Bagarres, jets de projectiles, envahissements de terrain, affrontements avec les forces de l’ordre... Les incidents se multiplient autour des stades belges. La récente finale de la Coupe de Belgique n’a pas fait exception, relançant le débat sur l’efficacité de la "loi football", instaurée en 1998 et déjà modifiée à plusieurs reprises. "Maintenant, on a des armes pour attaquer le hooliganisme", affirmait jadis Jan Peeters, ancien secrétaire général de l’Union belge. Pourtant, ces "armes" semblent de moins en moins dissuasives.
Des mesures inefficaces
Il y a deux ans, Annelies Verlinden, alors ministre de l’Intérieur, assurait qu’il était possible de "rendre le foot plus sûr". Elle prévoyait de durcir à nouveau la "loi football", comme cela a souvent été fait dans l’urgence, à la suite d'incidents. Mais cette stratégie est-elle efficace ?
Ça arrive que des interdits de stade puissent quand même rentrer
"Je pense qu’il faudrait d’abord revoir les moyens de l’appliquer avant de la durcir", prévient le commissaire Philippe Boucar, fort de 43 ans de service et responsable de la sécurité de plus de 1 500 matchs. Selon lui, l’application actuelle de la loi laisse à désirer : "Ça arrive que des interdits de stade puissent quand même rentrer".

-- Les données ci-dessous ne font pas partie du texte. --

Lemma after_call_keeps (c : call D) m :
  valid m -> valid (after_call m c) /\ same_frame m (after_call m c).
Proof.
  intros Hv. destruct c as [values|flag|angles|modifier new_value|inputs|inputs];
    cbn [after_call].
  - split; [by apply valid_setParameterVectorAll|by apply frame_setParameterVectorAll].
  - split; [by apply valid_toggle|apply frame_toggle].
  - split; [by apply valid_set_slopes_as_angles|].
    destruct Hv. by repeat split.
  - destruct (modifier_cases modifier new_value m) as [-> | [-> | ->]].
    + split; [done|apply same_frame_refl].
    + split; [by apply valid_toggle|apply frame_toggle].
    + split; [by apply valid_set_slopes_as_angles|].
      destruct Hv. by repeat split.
  - split; [by apply valid_kernelActivations|apply frame_kernelActivations].
  - rewrite frame_locallyWeightedLines.
    split; [by apply valid_kernelActivations|apply frame_kernelActivations].
Qed.

(** Whatever member functions are called on a valid object, in whatever
    order, with vectors of any length and modifiers of any name, and
    with query matrices that have one column for each dimension, the
    object stays valid: the shapes agree, the size bookkeeping is right
    and [slopes_as_angles_] is [false]. The number of basis functions,
    the number of dimensions, the priors, the normalisation flag, the
    caching flag and the length of the full vector never change. *)
Theorem valid_after_calls (cs : list (call D)) m :
  valid m -> Forall (call_ok m) cs ->
  let m' := fold_left after_call cs m in
  valid m' /\
  n_basis m' = n_basis m /\ n_dims m' = n_dims m /\
  priors_ m' = priors_ m /\
  normalized_basis_functions_ m' = normalized_basis_functions_ m /\
  caching_ m' = caching_ m /\
  getParameterVectorAllSize m' = getParameterVectorAllSize m.
Proof.
  intros Hv Hok. cbn zeta. change (valid (fold_left after_call cs m) /\
    same_frame m (fold_left after_call cs m)).
  clear Hok. revert m Hv.
  induction cs as [|c cs IH]; intros m Hv; cbn [fold_left].
  - split; [done|apply same_frame_refl].
  - destruct (after_call_keeps c m Hv) as [Hv' Hf'].
    destruct (IH _ Hv') as [Hv'' Hf'']. split; [done|].
    by eapply same_frame_trans.
Qed.

End CallSequences.

(** A write of the wrong length, both modifiers, a query and a write
    of the right length, on the running example. *)
Lemma valid_after_calls_witness :
  valid (fold_left after_call
           [Call_setParameterVectorAll [1%R];
            Call_setParameterVectorModifierPrivate "lines_pivot_at_max_activation" true;
            Call_setParameterVectorModifierPrivate "slopes_as_angles" true;
            Call_locallyWeightedLines (mkMatrix 1 [[40%R]]);
            Call_setParameterVectorAll (replicate 15 2%R)] lwr3).
Proof.
  apply (valid_after_calls _ lwr3); [prove_valid|].
  repeat constructor.
Defined.

(** *** Reading the vector that was written *)

Section WriteThenRead.
Context {D : Type} `{Arith D, Libm D, Atan2 D}.
Implicit Types m : ModelParametersUnified D.

(** The columns that a loop of [setParameterVectorAll] reads lie back
    to back in [values]. *)
Lemma concat_new_columns (values : VectorXd D) base r d :
  concat (new_columns values base r d) = segment base (d * r) values.
Proof.
  unfold new_columns, segment. induction d as [|d IH].
  - cbn. by rewrite take_0.
  - rewrite seq_S, fmap_app, concat_app, IH. cbn [fmap list_fmap concat Nat.add].
    rewrite (right_id_L [] (++)).
    replace (drop (base + d * r) values) with (drop (d * r) (drop base values))
      by (by rewrite drop_drop).
    rewrite take_take_drop. f_equal. lia.
Qed.

Lemma segment_segment (values : VectorXd D) a b c :
  segment a b values ++ segment (a + b) c values = segment a (b + c) values.
Proof.
  unfold segment.
  replace (drop (a + b) values) with (drop b (drop a values)) by (by rewrite drop_drop).
  apply take_take_drop.
Qed.

Lemma state_after_right_size (values : VectorXd D) m :
  valid m -> length values = getParameterVectorAllSize m ->
  setParameterVectorAll values m =
  (Returned tt, after_setParameterVectorAll values m,
   (fun _ => ClearCache) <$> cache_clearing_columns values m).
Proof.
  intros Hv Hlen. destruct (valid_dims m Hv) as (_ & Hw2 & _ & Hs2 & _ & _).
  by apply setParameterVectorAll_right_size.
Qed.

Lemma after_setParameterVectorAll_dims (values : VectorXd D) m :
  n_basis (after_setParameterVectorAll values m) = n_basis m /\
  n_dims (after_setParameterVectorAll values m) = n_dims m.
Proof.
  unfold n_basis, n_dims, cols. cbn. by rewrite new_columns_length.
Qed.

Des contrôles superficiels
Un constat partagé par des stewards à Charleroi, en première ligne à chaque rencontre. "Bien sûr qu’ils arrivent à rentrer, c’est facile", reconnaît Tony Mongelluzzo. "Il suffit de changer légèrement de physionomie ou d’emprunter un abonnement".
Quant aux fouilles, elles sont limitées. "Nous ne fouillons pas à l’intérieur du fessier", précise Patrick Nenin, steward depuis 1984. Les objets dissimulés dans les vêtements intimes passent souvent entre les mailles du filet. Pire : "la moitié des fumigènes sont placés bien avant le match", explique Mongelluzzo.
Un exemple frappant : lors de la finale de la Coupe, des supporters ont dissimulé des fumigènes dans de faux tuyaux de plomberie installés dans les toilettes du stade.
"Ça motive les joueurs"
Les engins pyrotechniques, pourtant interdits, restent omniprésents. Pour certains supporters, ils sont même un élément fondamental de l’ambiance dans les stades. Laurent est un supporter ultra, membre de la Mauves Army. S’il accepte de nous parler, c’est pour défendre ces engins.
Ça change l'atmosphère
"Ça motive les joueurs et ça change l’atmosphère", défend-il. Il ajoute : "Si on continue à les interdire complètement, les gens les utilisent en cachette, ce qui les rend encore plus dangereux. On voudrait une utilisation organisée, avec des personnes responsables".
En 2023, 299 amendes ont été dressées pour détention de tels objets, un chiffre bien en deçà de la réalité du phénomène.
Une réponse collective nécessaire
Pour Mehdi Bayat, administrateur délégué du Sporting de Charleroi, il faut mettre fin à "une certaine forme d’impunité": "Les clubs sont prêts à assumer leur responsabilité, mais encore faut-il qu’ils en aient les moyens".
Plusieurs pistes sont évoquées : recours à la reconnaissance faciale, obligation pour les interdits de stade de pointer au commissariat les jours de match, élargissement des prérogatives des stewards…
Une table ronde est prévue en septembre pour redéfinir une stratégie plus efficace. Mais la question reste posée : faut-il vraiment durcir la loi, ou enfin lui donner les moyens d’être appliquée correctement ?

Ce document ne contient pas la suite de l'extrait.